─── Data to process ───

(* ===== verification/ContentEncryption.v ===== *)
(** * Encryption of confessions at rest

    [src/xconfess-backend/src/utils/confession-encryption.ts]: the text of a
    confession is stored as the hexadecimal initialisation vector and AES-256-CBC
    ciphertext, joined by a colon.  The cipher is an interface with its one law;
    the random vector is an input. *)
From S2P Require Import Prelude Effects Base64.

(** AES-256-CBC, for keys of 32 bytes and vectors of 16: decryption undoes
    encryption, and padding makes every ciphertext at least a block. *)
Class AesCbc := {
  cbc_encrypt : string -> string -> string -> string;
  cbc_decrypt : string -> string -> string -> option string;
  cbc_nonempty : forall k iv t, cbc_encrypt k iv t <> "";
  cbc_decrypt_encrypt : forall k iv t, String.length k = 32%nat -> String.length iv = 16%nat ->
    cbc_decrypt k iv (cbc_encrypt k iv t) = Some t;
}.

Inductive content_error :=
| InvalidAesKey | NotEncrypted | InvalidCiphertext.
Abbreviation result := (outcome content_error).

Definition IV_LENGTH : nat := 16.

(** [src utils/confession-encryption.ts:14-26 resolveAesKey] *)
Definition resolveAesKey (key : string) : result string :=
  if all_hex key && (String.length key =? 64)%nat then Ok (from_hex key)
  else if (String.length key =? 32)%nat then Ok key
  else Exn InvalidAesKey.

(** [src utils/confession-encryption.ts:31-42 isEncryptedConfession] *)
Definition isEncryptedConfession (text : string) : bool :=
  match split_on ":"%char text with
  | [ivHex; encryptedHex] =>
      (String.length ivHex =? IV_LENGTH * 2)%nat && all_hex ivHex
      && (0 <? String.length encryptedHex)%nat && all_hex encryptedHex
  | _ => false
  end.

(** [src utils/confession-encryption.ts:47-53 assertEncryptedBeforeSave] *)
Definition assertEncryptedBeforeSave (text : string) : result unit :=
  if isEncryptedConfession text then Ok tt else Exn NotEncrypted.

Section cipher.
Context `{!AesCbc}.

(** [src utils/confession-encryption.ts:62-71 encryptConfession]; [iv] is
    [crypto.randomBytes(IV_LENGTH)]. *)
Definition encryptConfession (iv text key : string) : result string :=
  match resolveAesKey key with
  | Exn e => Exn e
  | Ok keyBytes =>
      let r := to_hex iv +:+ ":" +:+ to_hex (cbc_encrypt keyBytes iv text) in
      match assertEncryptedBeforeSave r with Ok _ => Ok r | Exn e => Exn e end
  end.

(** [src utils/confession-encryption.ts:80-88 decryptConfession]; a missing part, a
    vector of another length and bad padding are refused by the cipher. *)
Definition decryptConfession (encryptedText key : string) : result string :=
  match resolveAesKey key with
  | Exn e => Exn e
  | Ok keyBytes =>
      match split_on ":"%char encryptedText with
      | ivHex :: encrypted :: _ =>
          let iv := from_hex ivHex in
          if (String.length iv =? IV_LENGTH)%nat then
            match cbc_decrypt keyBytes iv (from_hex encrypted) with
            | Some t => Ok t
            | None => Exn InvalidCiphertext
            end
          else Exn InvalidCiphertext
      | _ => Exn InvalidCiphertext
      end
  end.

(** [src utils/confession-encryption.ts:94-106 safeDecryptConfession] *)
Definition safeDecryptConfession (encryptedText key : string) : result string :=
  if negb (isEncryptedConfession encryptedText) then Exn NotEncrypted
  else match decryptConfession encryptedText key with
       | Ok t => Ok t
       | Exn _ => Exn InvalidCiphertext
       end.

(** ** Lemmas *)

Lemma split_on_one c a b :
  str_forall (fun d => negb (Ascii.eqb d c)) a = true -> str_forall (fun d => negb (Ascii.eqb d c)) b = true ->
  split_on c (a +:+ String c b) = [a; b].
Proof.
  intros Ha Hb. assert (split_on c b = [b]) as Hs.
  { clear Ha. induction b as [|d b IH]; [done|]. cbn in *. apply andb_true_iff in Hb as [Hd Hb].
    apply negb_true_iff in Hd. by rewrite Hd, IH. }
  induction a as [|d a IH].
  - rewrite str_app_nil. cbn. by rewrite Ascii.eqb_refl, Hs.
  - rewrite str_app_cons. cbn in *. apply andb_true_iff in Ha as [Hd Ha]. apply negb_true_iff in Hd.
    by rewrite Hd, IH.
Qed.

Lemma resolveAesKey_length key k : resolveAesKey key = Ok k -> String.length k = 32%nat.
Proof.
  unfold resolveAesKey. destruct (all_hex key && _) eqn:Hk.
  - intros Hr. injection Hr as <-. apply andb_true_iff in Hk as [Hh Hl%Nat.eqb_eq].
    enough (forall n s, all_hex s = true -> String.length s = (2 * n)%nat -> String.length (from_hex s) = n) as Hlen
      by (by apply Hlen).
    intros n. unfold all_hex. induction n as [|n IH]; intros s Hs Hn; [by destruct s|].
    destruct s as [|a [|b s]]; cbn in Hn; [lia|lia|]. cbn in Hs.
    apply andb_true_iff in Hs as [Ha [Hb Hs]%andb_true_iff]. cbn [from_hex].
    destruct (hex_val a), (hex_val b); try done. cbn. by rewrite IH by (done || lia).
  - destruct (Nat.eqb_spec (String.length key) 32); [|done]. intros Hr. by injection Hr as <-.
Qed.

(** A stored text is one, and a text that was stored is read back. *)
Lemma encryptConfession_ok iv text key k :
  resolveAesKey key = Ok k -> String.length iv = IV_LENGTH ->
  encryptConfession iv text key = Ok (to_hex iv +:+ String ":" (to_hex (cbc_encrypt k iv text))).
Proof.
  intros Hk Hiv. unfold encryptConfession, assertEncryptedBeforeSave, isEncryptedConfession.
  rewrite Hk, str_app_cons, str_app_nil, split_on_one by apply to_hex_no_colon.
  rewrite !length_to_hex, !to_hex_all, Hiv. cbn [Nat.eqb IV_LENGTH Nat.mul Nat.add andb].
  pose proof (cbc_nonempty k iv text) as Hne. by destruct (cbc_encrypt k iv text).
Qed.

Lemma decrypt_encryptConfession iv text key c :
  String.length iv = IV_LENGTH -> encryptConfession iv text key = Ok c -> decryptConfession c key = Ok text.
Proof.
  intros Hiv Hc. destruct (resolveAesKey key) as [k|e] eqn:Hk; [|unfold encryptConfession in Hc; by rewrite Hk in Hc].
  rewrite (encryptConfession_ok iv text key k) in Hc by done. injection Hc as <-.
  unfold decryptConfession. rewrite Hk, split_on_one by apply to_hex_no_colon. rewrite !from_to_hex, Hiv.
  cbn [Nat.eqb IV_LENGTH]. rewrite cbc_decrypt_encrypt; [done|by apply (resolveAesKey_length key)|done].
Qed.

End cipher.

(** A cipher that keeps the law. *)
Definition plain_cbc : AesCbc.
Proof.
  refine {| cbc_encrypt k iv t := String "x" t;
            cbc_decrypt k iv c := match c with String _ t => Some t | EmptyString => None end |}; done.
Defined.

───

Could every entry be given again exactly, with no line skipped?

(* ===== verification/ContentEncryption.v ===== *)
(** * Encryption of confessions at rest

    [src/xconfess-backend/src/utils/confession-encryption.ts]: the text of a
    confession is stored as the hexadecimal initialisation vector and AES-256-CBC
    ciphertext, joined by a colon.  The cipher is an interface with its one law;
    the random vector is an input. *)
From S2P Require Import Prelude Effects Base64.

(** AES-256-CBC, for keys of 32 bytes and vectors of 16: decryption undoes
    encryption, and padding makes every ciphertext at least a block. *)
Class AesCbc := {
  cbc_encrypt : string -> string -> string -> string;
  cbc_decrypt : string -> string -> string -> option string;
  cbc_nonempty : forall k iv t, cbc_encrypt k iv t <> "";
  cbc_decrypt_encrypt : forall k iv t, String.length k = 32%nat -> String.length iv = 16%nat ->
    cbc_decrypt k iv (cbc_encrypt k iv t) = Some t;
}.

Inductive content_error :=
| InvalidAesKey | NotEncrypted | InvalidCiphertext.
Abbreviation result := (outcome content_error).

Definition IV_LENGTH : nat := 16.

(** [src utils/confession-encryption.ts:14-26 resolveAesKey] *)
Definition resolveAesKey (key : string) : result string :=
  if all_hex key && (String.length key =? 64)%nat then Ok (from_hex key)
  else if (String.length key =? 32)%nat then Ok key
  else Exn InvalidAesKey.

(** [src utils/confession-encryption.ts:31-42 isEncryptedConfession] *)
Definition isEncryptedConfession (text : string) : bool :=
  match split_on ":"%char text with
  | [ivHex; encryptedHex] =>
      (String.length ivHex =? IV_LENGTH * 2)%nat && all_hex ivHex
      && (0 <? String.length encryptedHex)%nat && all_hex encryptedHex
  | _ => false
  end.

(** [src utils/confession-encryption.ts:47-53 assertEncryptedBeforeSave] *)
Definition assertEncryptedBeforeSave (text : string) : result unit :=
  if isEncryptedConfession text then Ok tt else Exn NotEncrypted.

Section cipher.
Context `{!AesCbc}.

(** [src utils/confession-encryption.ts:62-71 encryptConfession]; [iv] is
    [crypto.randomBytes(IV_LENGTH)]. *)
Definition encryptConfession (iv text key : string) : result string :=
  match resolveAesKey key with
  | Exn e => Exn e
  | Ok keyBytes =>
      let r := to_hex iv +:+ ":" +:+ to_hex (cbc_encrypt keyBytes iv text) in
      match assertEncryptedBeforeSave r with Ok _ => Ok r | Exn e => Exn e end
  end.

(** [src utils/confession-encryption.ts:80-88 decryptConfession]; a missing part, a
    vector of another length and bad padding are refused by the cipher. *)
Definition decryptConfession (encryptedText key : string) : result string :=
  match resolveAesKey key with
  | Exn e => Exn e
  | Ok keyBytes =>
      match split_on ":"%char encryptedText with
      | ivHex :: encrypted :: _ =>
          let iv := from_hex ivHex in
          if (String.length iv =? IV_LENGTH)%nat then
            match cbc_decrypt keyBytes iv (from_hex encrypted) with
            | Some t => Ok t
            | None => Exn InvalidCiphertext
            end
          else Exn InvalidCiphertext
      | _ => Exn InvalidCiphertext
      end
  end.

(** [src utils/confession-encryption.ts:94-106 safeDecryptConfession] *)
Definition safeDecryptConfession (encryptedText key : string) : result string :=
  if negb (isEncryptedConfession encryptedText) then Exn NotEncrypted
  else match decryptConfession encryptedText key with
       | Ok t => Ok t
       | Exn _ => Exn InvalidCiphertext
       end.

(** ** Lemmas *)

Lemma split_on_one c a b :
  str_forall (fun d => negb (Ascii.eqb d c)) a = true -> str_forall (fun d => negb (Ascii.eqb d c)) b = true ->
  split_on c (a +:+ String c b) = [a; b].
Proof.
  intros Ha Hb. assert (split_on c b = [b]) as Hs.
  { clear Ha. induction b as [|d b IH]; [done|]. cbn in *. apply andb_true_iff in Hb as [Hd Hb].
    apply negb_true_iff in Hd. by rewrite Hd, IH. }
  induction a as [|d a IH].
  - rewrite str_app_nil. cbn. by rewrite Ascii.eqb_refl, Hs.
  - rewrite str_app_cons. cbn in *. apply andb_true_iff in Ha as [Hd Ha]. apply negb_true_iff in Hd.
    by rewrite Hd, IH.
Qed.

Lemma resolveAesKey_length key k : resolveAesKey key = Ok k -> String.length k = 32%nat.
Proof.
  unfold resolveAesKey. destruct (all_hex key && _) eqn:Hk.
  - intros Hr. injection Hr as <-. apply andb_true_iff in Hk as [Hh Hl%Nat.eqb_eq].
    enough (forall n s, all_hex s = true -> String.length s = (2 * n)%nat -> String.length (from_hex s) = n) as Hlen
      by (by apply Hlen).
    intros n. unfold all_hex. induction n as [|n IH]; intros s Hs Hn; [by destruct s|].
    destruct s as [|a [|b s]]; cbn in Hn; [lia|lia|]. cbn in Hs.
    apply andb_true_iff in Hs as [Ha [Hb Hs]%andb_true_iff]. cbn [from_hex].
    destruct (hex_val a), (hex_val b); try done. cbn. by rewrite IH by (done || lia).
  - destruct (Nat.eqb_spec (String.length key) 32); [|done]. intros Hr. by injection Hr as <-.
Qed.

(** A stored text is one, and a text that was stored is read back. *)
Lemma encryptConfession_ok iv text key k :
  resolveAesKey key = Ok k -> String.length iv = IV_LENGTH ->
  encryptConfession iv text key = Ok (to_hex iv +:+ String ":" (to_hex (cbc_encrypt k iv text))).
Proof.
  intros Hk Hiv. unfold encryptConfession, assertEncryptedBeforeSave, isEncryptedConfession.
  rewrite Hk, str_app_cons, str_app_nil, split_on_one by apply to_hex_no_colon.
  rewrite !length_to_hex, !to_hex_all, Hiv. cbn [Nat.eqb IV_LENGTH Nat.mul Nat.add andb].
  pose proof (cbc_nonempty k iv text) as Hne. by destruct (cbc_encrypt k iv text).
Qed.

Lemma decrypt_encryptConfession iv text key c :
  String.length iv = IV_LENGTH -> encryptConfession iv text key = Ok c -> decryptConfession c key = Ok text.
Proof.
  intros Hiv Hc. destruct (resolveAesKey key) as [k|e] eqn:Hk; [|unfold encryptConfession in Hc; by rewrite Hk in Hc].
  rewrite (encryptConfession_ok iv text key k) in Hc by done. injection Hc as <-.
  unfold decryptConfession. rewrite Hk, split_on_one by apply to_hex_no_colon. rewrite !from_to_hex, Hiv.
  cbn [Nat.eqb IV_LENGTH]. rewrite cbc_decrypt_encrypt; [done|by apply (resolveAesKey_length key)|done].
Qed.

End cipher.

(** A cipher that keeps the law. *)
Definition plain_cbc : AesCbc.
Proof.
  refine {| cbc_encrypt k iv t := String "x" t;
            cbc_decrypt k iv c := match c with String _ t => Some t | EmptyString => None end |}; done.
Defined.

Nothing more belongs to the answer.